Мне очень жаль, дорогой Пазолини, что в тот вечер, вернее, ночь, когда после просмотра вашего фильма вы повели нас ужинать в небольшой ресторан, мы с вами так и не поговорили о самом главном и для меня и для вас. Возможно, для этого серьезного разговора было слишком много людей, а может быть, мы просто устали и не хотели уже спорить, но, я знаю, разговор этот — нелегкий разговор — произойдет, не может не произойти. Хотелось бы только, чтоб до того, как он состоится, вы и друзья ваши (надеюсь, что они и наши) знали: все, что вы называете и считаете трагическим, мы помним очень и очень хорошо. Но говорить, тем более писать об этом, уверяю вас, не так-то просто. Миновать трагические события нашей жизни советская литература, при всем ее стремлении к жизнеутверждающему (а может быть, именно в силу этого), просто не может. Не может, потому что, как сказал Твардовский в заключение своей речи, «в искусстве, в литературе, как и в любви, можно лгать лишь до поры — раньше или позже настанет время сказать всю правду». Мне очень хотелось бы, дорогой Пазолини, чтобы вы это поняли до нашей встречи, а после нее, если она состоится, чтобы вы не говорили, как сказали за «круглым столом»: с русскими можно говорить, но нельзя спорить. Кстати, может быть, именно из-за этой вашей позиции, сидя ночью в ресторане после просмотра «Аккатоне», мы говорили о чем угодно, только не о главном.

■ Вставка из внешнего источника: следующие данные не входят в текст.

Lemma network_turns `{Indeterminate} `{Target} `{CharSign} `{Environment} fuel now now' ac stale s n bssid bytes rest evs told :
  let heard := read_log (dtls s) (AcPacket false bytes) in
  enough fuel -> can_add fuel s n bssid bytes told -> actions s = AC_SESSION_ACTION_ADDWLAN n :: rest ->
  (forall msgs s', log s' = (log s ++ [Send (addwlan_datagram s n)]) ++ heard -> notifyevent s' = notifyevent s ->
     wtpid s' = wtpid s -> first_of K_resultcode msgs = Some (ResultCode.Build_capwap_resultcode_element 0) ->
     notify_message false msgs s' = Some (tt, noticed evs told s')) ->
  exists s1 s1' s2,
    session_turn fuel now ac stale s = Some (tt, s1) /\
    log s1 = log s ++ [Send (addwlan_datagram s n)] /\
    ac_session_add_packet bytes false s1 = Some s1' /\
    session_turn fuel now' ac stale s1' = Some (tt, s2) /\ with_network n bssid rest evs heard told s s1 s2.
Proof.
  intros heard Hf [Hrun Hst Hb Ha Hr Hw Ho (Hi1 & Hi2 & Hi3) Hv Hfree Hdev [Hl Hno] Hq Hans [Hf1 Hf2] Hsend Hread Hbytes Hk] Hact Hnote.
  pose proof (delivers_can_send _ _ (AcPacket false bytes) _ eq_refl Hread) as Hopen.
  assert (Hturn : exists f t, session_turn fuel now ac stale s = Some (tt, waiting t f (set_actions rest s)) /\
    datagram_of f = addwlan_datagram s n /\ timers_ok t /\ world_ok (set_timeout t (wlans_of_session s)) /\
    timeoutbitfield t = timeoutbitfield (timeout (wlans_of_session s))).
  { destruct (turn_addwlan fuel Hf now ac stale n s rest (fun _ s' => exists f t, s' = waiting t f (set_actions rest s) /\
      datagram_of f = addwlan_datagram s n /\ timers_ok t /\ world_ok (set_timeout t (wlans_of_session s)) /\
      timeoutbitfield t = timeoutbitfield (timeout (wlans_of_session s)))) as ([] & s' & E1 & f & t & -> & Hrest);
      try done; [by rewrite Hb|by intros f t ? ? ? ?; exists f, t|by exists f, t]. }
  destruct Hturn as (f & t & E1 & Ef & Ht & Hw1 & Hb1). set (s1 := waiting t f (set_actions rest s)) in *.
  set (d := wlan_answer_packet (localseqnumber s) n bssid) in *. set (p := AcPacket false bytes) in *.
  set (s2 := set_packets (packets s1 ++ [p]) s1).
  assert (Hlog : log s1 = log s ++ [Send (addwlan_datagram s n)])
    by (change (log s ++ [Send (datagram_of f)] = log s ++ [Send (addwlan_datagram s n)]); by rewrite Ef).
  assert (Hadd : ac_session_add_packet bytes false s1 = Some s2)
    by (unfold ac_session_add_packet; by rewrite (proj2 (Z.ltb_lt _ _) Hbytes)).
  assert (Htake : offered s2 p d []).
  { split; [exact Hrun|by left| | |exact Hi3].
    - change (packets s ++ [p] = [p]). by rewrite Hi2.
    - change (delivers (dtls s) (log s1) p d). by rewrite Hlog. }
  destruct (wlan_answer_parsed (na_radioid n) (na_wlanid n) bssid) as (msgs & M1 & M2 & M3 & M4).
  destruct (turn_notices CAPWAP_WIRELESS_BINDING_IEEE80211 CAPWAP_IEEE80211_WLAN_CONFIGURATION_RESPONSE (localseqnumber s)
    (session_mtu s) (wlan_answer (na_radioid n) (na_wlanid n) bssid) msgs fuel now' ac stale s2 p []) as [rx E2]; try done.
  exists s1, s2. set (s3 := noticed evs told (set_rxmngpacket (Some rx) (taken p [] s2))).
  assert (Hres : exists s4, session_turn fuel now' ac stale s2 = Some (tt, s4) /\ exists w' t',
    s4 = set_rxmngpacket None (with_timers t' (wlan_added n bssid w' (set_localseqnumber (wrap8 (localseqnumber s + 1)) s3))) /\
    network_of n bssid (set_timeout t (wlans_of_session s)) w' /\ world_ok (set_timeout t' w')).
  { apply wp_unit. eapply wp_turn; [exact E2|].
    apply wp_bind. eapply wp_eq; [refine (Hnote msgs _ _ _ _ M3); [change (log s1 ++ heard = (log s ++ [Send (addwlan_datagram s n)]) ++ heard); by rewrite Hlog|reflexivity|reflexivity]|].
    eapply wp_same; [by apply execute_run|].
    refine (run_wlan_answer fuel Hf now' CAPWAP_WIRELESS_BINDING_IEEE80211 (localseqnumber s) (session_mtu s) n f bssid msgs
      (control_of CAPWAP_IEEE80211_WLAN_CONFIGURATION_RESPONSE (localseqnumber s) (wlan_answer (na_radioid n) (na_wlanid n) bssid)) s3 _
      _ _ Hq Hf1 _ eq_refl Hw1 Ho Hv Hl Hdev Hno _ eq_refl eq_refl M3 M4 _).
    - destruct Ha. by split.
    - destruct Hr as [Hr1 Hr2]. split; [change (in_use (timeoutbitfield t) (idtimercontrol s) = true)|
        change (in_use (timeoutbitfield t) (idtimerkeepalivedead s) = true)]; by rewrite Hb1.
    - rewrite Ef. unfold addwlan_datagram. by rewrite Hb.
    - change (kmod_call ((log s1 ++ heard) ++ told)
        (KmodAddWlan (na_radioid n) (na_wlanid n) bssid (na_macmode n) (na_tunnelmode n)) = 0). by rewrite Hlog.
    - intros w' t' Hn _ Hw'. by exists w', t'. }
  destruct Hres as (s4 & E4 & w' & t' & -> & [Hw2 Hs2 (x & Ex & Hx)] & Hw3). eexists.
  split; [exact E1|]. split; [exact Hlog|]. split; [exact Hadd|]. split; [exact E4|]. split; [exact Hst|reflexivity|exact Hw3| |by exists x|reflexivity|reflexivity].
  change (((log s1 ++ heard) ++ told) ++ [KmodAddWlan (na_radioid n) (na_wlanid n) bssid (na_macmode n) (na_tunnelmode n)] =
    log s1 ++ heard ++ told ++ [KmodAddWlan (na_radioid n) (na_wlanid n) bssid (na_macmode n) (na_tunnelmode n)]).
  by rewrite <- !app_assoc.
Qed.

В первый же вечер в Риме, сразу же после «круглого стола», меня увлекла за собой группа молодых журналистов. «Для начала пойдем в тратторию, — было сказано, — а потом увидим». В траттории сдвинули столы, и тут же появились графины с красным и белым римским вином, без которого в Италии не обходится ни одна встреча (впрочем, итальянцы утверждают, что в России ни одна встреча не обходится без водки, что, на их взгляд, гораздо труднее).
В компании нашей я знал только двоих, остальных я видел впервые. Среди них был некто Серджо, молодой коммунист лет тридцати с чем-то, журналист, непримиримый, злой, с которым, начиная с этого вечера и до дня моего отъезда, у меня происходили наиболее ожесточенные схватки.
Знакомство наше началось с его заявления, что ему не понравилось мое выступление за «круглым столом». Почему? Недостаточно смелое. Это был первый удар. Затем он сказал, что «Кира Георгиевна» ему тоже не нравится. Второй удар. Дальше удары стали сыпаться один за другим. Острый, неуступчивый, может быть, излишне желчный, с горящими черными глазами, то веселыми, то злыми (чаще злыми), Серджо мне очень понравился. Спорили мы с ним по поводу всего — литературы, искусства, журналистики, образа жизни, социальных систем, методов построения коммунизма, избирательных систем, различных течений в кинематографии — одним словом, по поводу всего, к чему бы мы ни прикасались. Споры эти доходили иногда до такого накала, что однажды в милой компании довели одну из присутствовавших девушек до слез. «Ну что вы все ссоритесь, ссоритесь, ссоритесь? — всхлипывала она. — Разве нельзя поговорить о чем-нибудь спокойном?»
Мы с Серджо выпили примирительную, попытались заговорить о спокойном, но минут через двадцать опять сцепились. Одним словом, беседы с ним проходили, как говорится, в духе прямоты и откровенности. И, должен сказать, мне это нравилось. Мы сдружились с Серджо.
Итальянские коммунисты — во всяком случае те, с которыми я встречался (и в Италии, и у нас, в Советском Союзе), — не догматики и отнюдь не ревизионисты. Решения XX и XXII съездов для них не менее важны и существенны, чем для нас.